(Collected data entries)
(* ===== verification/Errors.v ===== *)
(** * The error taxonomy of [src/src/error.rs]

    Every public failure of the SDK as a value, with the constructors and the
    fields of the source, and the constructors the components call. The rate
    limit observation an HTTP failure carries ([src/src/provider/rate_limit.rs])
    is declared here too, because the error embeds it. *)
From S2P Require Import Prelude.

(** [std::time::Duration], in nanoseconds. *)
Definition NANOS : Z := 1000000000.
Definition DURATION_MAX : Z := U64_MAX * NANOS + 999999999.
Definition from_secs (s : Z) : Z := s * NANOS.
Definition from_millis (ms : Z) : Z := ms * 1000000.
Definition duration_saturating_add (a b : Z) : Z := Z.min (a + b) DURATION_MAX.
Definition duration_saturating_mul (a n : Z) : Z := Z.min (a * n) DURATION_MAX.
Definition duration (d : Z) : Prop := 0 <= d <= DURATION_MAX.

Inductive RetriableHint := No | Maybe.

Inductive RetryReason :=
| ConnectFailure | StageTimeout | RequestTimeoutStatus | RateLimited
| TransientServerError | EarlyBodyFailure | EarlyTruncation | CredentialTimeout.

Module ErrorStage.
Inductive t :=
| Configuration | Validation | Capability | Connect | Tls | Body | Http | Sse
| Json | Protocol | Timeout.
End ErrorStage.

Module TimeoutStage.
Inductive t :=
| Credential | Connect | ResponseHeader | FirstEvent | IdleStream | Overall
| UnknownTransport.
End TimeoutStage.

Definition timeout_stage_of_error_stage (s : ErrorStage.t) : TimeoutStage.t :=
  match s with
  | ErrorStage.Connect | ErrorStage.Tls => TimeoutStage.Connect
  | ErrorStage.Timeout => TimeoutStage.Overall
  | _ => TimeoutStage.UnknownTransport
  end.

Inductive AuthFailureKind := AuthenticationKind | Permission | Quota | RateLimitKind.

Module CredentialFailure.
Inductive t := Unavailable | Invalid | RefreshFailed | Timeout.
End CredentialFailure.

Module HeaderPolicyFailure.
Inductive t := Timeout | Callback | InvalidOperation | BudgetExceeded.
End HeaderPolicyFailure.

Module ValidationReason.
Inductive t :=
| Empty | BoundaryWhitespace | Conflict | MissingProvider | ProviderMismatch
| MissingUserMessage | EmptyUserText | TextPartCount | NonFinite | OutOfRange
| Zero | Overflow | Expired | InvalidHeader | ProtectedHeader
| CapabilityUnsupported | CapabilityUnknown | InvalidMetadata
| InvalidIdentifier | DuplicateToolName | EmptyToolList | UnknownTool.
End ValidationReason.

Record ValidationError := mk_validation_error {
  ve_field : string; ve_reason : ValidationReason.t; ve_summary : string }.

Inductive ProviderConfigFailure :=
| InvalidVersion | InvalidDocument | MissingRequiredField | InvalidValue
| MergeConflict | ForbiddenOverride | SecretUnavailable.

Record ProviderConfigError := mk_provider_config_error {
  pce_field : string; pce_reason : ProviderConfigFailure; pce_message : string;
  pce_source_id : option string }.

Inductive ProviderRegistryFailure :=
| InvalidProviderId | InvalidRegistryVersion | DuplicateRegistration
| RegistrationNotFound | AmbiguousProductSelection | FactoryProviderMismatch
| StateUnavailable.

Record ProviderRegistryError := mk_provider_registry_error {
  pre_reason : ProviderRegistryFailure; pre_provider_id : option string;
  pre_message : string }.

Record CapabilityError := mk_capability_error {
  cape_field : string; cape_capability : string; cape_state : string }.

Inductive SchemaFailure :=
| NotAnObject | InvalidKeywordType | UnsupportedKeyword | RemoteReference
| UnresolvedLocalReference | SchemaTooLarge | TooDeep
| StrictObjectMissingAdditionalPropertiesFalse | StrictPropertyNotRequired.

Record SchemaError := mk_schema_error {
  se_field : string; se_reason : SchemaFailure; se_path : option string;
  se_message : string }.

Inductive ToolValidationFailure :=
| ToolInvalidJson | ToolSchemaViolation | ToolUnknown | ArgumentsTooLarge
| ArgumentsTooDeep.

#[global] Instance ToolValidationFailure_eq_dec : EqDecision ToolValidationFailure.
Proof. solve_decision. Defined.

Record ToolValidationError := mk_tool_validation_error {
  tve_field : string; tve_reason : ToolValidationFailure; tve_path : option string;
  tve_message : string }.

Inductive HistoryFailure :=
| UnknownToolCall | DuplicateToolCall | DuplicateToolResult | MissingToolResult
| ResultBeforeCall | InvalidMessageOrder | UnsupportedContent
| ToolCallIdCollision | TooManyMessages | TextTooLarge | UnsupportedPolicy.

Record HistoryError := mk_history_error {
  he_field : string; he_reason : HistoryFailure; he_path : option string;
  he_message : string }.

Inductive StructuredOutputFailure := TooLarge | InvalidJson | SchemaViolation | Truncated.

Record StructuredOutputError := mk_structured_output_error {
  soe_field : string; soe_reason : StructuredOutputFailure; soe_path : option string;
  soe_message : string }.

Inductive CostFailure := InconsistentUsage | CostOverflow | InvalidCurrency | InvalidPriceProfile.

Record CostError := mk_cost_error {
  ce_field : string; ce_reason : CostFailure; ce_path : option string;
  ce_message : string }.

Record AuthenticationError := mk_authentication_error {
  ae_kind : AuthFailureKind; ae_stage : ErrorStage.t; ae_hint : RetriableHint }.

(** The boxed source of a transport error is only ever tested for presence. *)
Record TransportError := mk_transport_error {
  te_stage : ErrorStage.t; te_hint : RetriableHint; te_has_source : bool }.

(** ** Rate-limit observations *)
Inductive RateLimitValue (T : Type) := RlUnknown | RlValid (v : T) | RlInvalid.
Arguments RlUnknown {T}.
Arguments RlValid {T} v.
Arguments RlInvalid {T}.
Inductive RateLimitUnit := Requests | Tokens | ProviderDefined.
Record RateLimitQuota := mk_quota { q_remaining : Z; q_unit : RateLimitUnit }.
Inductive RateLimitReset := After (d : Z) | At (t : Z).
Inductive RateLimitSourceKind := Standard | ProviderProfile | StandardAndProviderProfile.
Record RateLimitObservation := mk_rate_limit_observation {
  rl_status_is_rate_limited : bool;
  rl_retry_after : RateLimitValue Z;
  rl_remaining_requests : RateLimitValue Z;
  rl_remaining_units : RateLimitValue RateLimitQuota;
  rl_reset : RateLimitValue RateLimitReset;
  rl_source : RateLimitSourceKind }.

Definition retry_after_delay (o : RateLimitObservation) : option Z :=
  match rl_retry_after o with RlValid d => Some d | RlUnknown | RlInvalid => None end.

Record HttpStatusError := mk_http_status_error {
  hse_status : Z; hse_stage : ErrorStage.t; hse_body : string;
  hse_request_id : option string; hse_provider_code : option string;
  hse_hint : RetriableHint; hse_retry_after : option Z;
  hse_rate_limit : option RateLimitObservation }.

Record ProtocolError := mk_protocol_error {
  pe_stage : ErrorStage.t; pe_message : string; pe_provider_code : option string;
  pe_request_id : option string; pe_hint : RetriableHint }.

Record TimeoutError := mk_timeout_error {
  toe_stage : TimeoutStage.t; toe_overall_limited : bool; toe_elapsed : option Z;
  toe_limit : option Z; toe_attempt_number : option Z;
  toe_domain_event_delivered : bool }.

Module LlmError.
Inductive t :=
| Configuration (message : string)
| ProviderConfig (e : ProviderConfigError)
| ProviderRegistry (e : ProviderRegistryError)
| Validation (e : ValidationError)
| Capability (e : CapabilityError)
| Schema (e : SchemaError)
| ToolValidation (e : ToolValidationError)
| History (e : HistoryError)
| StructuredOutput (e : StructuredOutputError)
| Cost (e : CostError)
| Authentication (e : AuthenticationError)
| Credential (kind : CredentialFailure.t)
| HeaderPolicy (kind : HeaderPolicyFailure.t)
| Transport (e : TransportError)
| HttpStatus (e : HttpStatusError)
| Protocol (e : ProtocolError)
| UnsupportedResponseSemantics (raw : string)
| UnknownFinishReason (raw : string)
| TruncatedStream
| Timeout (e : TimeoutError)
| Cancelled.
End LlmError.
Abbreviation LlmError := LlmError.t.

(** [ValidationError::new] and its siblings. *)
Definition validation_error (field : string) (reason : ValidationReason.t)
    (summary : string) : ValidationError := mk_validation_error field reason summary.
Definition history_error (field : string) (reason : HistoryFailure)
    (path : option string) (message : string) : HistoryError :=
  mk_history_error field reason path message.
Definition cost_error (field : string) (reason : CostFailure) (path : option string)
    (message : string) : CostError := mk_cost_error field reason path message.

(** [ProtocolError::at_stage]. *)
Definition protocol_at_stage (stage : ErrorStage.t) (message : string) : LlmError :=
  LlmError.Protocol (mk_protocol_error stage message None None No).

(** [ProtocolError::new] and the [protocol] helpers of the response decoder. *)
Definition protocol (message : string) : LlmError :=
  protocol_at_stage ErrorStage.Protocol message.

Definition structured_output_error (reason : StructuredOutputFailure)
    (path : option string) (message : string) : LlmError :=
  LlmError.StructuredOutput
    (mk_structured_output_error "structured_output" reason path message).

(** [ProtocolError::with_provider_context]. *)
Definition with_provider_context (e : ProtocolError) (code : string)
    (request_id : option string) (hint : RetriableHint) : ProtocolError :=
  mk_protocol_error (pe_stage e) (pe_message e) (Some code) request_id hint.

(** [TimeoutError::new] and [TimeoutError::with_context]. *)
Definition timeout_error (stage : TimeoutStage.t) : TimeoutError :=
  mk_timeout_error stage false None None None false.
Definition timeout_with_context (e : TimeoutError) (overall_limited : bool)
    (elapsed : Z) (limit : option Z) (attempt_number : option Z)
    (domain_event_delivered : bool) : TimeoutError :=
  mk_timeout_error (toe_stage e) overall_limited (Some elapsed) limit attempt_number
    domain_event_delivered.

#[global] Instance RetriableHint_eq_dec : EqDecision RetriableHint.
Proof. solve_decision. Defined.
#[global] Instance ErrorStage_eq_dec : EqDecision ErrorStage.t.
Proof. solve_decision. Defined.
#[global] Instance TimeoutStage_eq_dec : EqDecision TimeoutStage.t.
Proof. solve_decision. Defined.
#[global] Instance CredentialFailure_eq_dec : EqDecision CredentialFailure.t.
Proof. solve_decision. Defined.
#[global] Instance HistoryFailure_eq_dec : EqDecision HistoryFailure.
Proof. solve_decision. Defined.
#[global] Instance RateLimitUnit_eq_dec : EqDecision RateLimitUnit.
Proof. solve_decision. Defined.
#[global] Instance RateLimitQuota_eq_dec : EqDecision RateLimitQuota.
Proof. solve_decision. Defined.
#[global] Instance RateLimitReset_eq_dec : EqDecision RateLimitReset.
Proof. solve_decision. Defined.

#### Directions for this task:
Print exactly the lines above, between the one holding "NonFinite | OutOfRange" and the one holding "Record ValidationError := mk_validation_error", inclusive, and nothing besides.

#### Answer space:
| MissingUserMessage | EmptyUserText | TextPartCount | NonFinite | OutOfRange
| Zero | Overflow | Expired | InvalidHeader | ProtectedHeader
| CapabilityUnsupported | CapabilityUnknown | InvalidMetadata
| InvalidIdentifier | DuplicateToolName | EmptyToolList | UnknownTool.
End ValidationReason.

Record ValidationError := mk_validation_error {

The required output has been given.